What is a retropharyngeal abscess?

A retropharyngeal abscess is a severe infection deep in the neck, usually in the area behind the throat. Among children, it typically starts in the lymph nodes in the throat. This condition is considered rare and can affect children below 8 years of age, but can also affect older children and even adults.

The infection develops rapidly and can result to serious complications. In severe cases, it can be deadly.

Indications

As an unusual infection, it is hard to diagnose. The indications of retropharyngeal abscess include:

  • Fever
  • Difficulty or noisy breathing
  • Drooling
  • Difficulty and pain when swallowing
    retropharyngeal-abscess

    Some of the indications of retropharyngeal abscess include fever, throat pain and difficulty breathing.

  • Cough
  • Severe throat pain
  • Neck muscle spasms
  • Neck swelling or stiffness

If any of these symptoms are present, a doctor must be consulted. Seek immediate medical care if difficulty breathing or swallowing is present.

What are the possible causes?

Among children, upper respiratory infections typically arise prior the onset of a retropharyngeal abscess such as sinus infection or middle ear infection.

Among older children and adults, the condition develops after some form of trauma to the area such as injuries, dental work or medical procedures.

Various bacteria might trigger the development of retropharyngeal abscess. Remember that it is common for more than a single bacterium to be present. Among children, the common bacteria include staphylococcus and streptococcus. Other infections such as tuberculosis and HIV can also cause the condition.

Management

The infections are generally treated in a healthcare facility. If the individual has difficulty breathing, oxygen therapy might be recommended by the doctor.

In severe cases, intubation might be needed. During the procedure, the doctor inserts a tube into the windpipe via the nose or mouth to allow breathing. This is only needed until the individual can resume breathing on his/her own.

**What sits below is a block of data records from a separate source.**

(** * igcc: the interactive session engine of [igcc/run.py]

    A shallow embedding of the REPL core: the two classification patterns,
    the program template and its blank-line clean-up, the undo/redo history
    with its output counters, the compile-and-run cycle and the dot commands.

    Text is modelled with [string]; a character is an 8-bit code read as the
    code point U+0000..U+00FF, and the character classes of Python ([\s],
    [\w], [str.strip], [str.splitlines]) are given on that range.  Captured
    process output is [list byte].  Python integers are [Z] where they can
    become negative (the two counters) and [nat] for the cursor, which the
    code only decrements when it is not zero. *)

From Stdlib Require Import Bool Arith ZArith Lia List Ascii String.
From Stdlib.Strings Require Import Byte.
From Stdlib Require Import DecimalString.
Import ListNotations.

Set Implicit Arguments.
Open Scope string_scope.

(* ================================================================== *)
(** ** Text primitives (Python [str]) *)
(* ================================================================== *)

Module Text.

Definition code (c : ascii) : nat := nat_of_ascii c.

Definition between (lo hi : nat) (c : ascii) : bool :=
  ((lo <=? code c) && (code c <=? hi))%nat.

(** [str.isspace] on one character; also the class [\s] of [re]. *)
Definition isspace (c : ascii) : bool :=
  between 9 13 c || between 28 32 c || (code c =? 133)%nat || (code c =? 160)%nat.

(** The class [\w] of [re] for [str] patterns: alphanumerics and [_]. *)
Definition isword (c : ascii) : bool :=
  between 48 57 c || between 65 90 c || (code c =? 95)%nat || between 97 122 c
  || (code c =? 170)%nat || between 178 179 c || (code c =? 181)%nat
  || between 185 186 c || between 188 190 c
  || between 192 214 c || between 216 246 c || between 248 255 c.

(** The line boundaries of [str.splitlines]. *)
Definition islinebreak (c : ascii) : bool :=
  between 10 13 c || between 28 30 c || (code c =? 133)%nat.

Definition nl : ascii := "010"%char.
Definition cr : ascii := "013"%char.
Definition NL : string := String nl EmptyString.
Definition DQ : string := String "034"%char EmptyString.

(** [sep.join(xs)] *)
Definition join (sep : string) (xs : list string) : string :=
  String.concat sep xs.

(** [s.split(sep)] for a one-character separator. *)
Fixpoint split (sep : ascii) (s : string) : list string :=
  match s with
  | EmptyString => [EmptyString]
  | String c s' =>
      if Ascii.eqb c sep then EmptyString :: split sep s'
      else match split sep s' with
           | l :: ls => String c l :: ls
           | [] => [String c EmptyString]
           end
  end.

Fixpoint lstrip (s : string) : string :=
  match s with
  | EmptyString => EmptyString
  | String c s' => if isspace c then lstrip s' else s
  end.

Fixpoint rstrip (s : string) : string :=
  match s with
  | EmptyString => EmptyString
  | String c s' =>
      match rstrip s' with
      | EmptyString => if isspace c then EmptyString else String c EmptyString
      | t => String c t
      end
  end.

(** [s.strip()] *)
Definition strip (s : string) : string := rstrip (lstrip s).

(** [s.startswith(p)] *)
Definition startswith (p s : string) : bool := String.prefix p s.

(** [s.splitlines()]: cut at every line boundary, [\r\n] counting as one;
    a final boundary opens no further line. *)
Fixpoint splitlines (s : string) : list string :=
  match s with
  | EmptyString => []
  | String c s' =>
      if islinebreak c then
        match s' with
        | String c' s'' =>
            if Ascii.eqb c cr && Ascii.eqb c' nl
            then EmptyString :: splitlines s''
            else EmptyString :: splitlines s'
        | EmptyString => [EmptyString]
        end
      else match splitlines s' with
           | l :: ls => String c l :: ls
           | [] => [String c EmptyString]
           end
  end.

(** [s.replace(pat, "")]: delete the occurrences of [pat], left to right,
    without overlap.  [skip] counts the characters of a found occurrence
    still to be dropped. *)
Fixpoint delete_from (pat : string) (skip : nat) (s : string) : string :=
  match s with
  | EmptyString => EmptyString
  | String c s' =>
      match skip with
      | S k => delete_from pat k s'
      | O => if (negb (String.eqb pat EmptyString)) && String.prefix pat s
             then delete_from pat (String.length pat - 1) s'
             else String c (delete_from pat 0 s')
      end
  end.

During this period, the doctor treats the infection intravenously using broad-spectrum antibiotics. These broad-spectrum antibiotics work against various organisms at the same time. The doctor might administer either clindamycin or ceftriaxone.

Since swallowing is disrupted if an individual develops retropharyngeal abscess, intravenous fluids are part of the treatment. In some instances, surgery to drain the abscess especially if the airway is blocked might be required.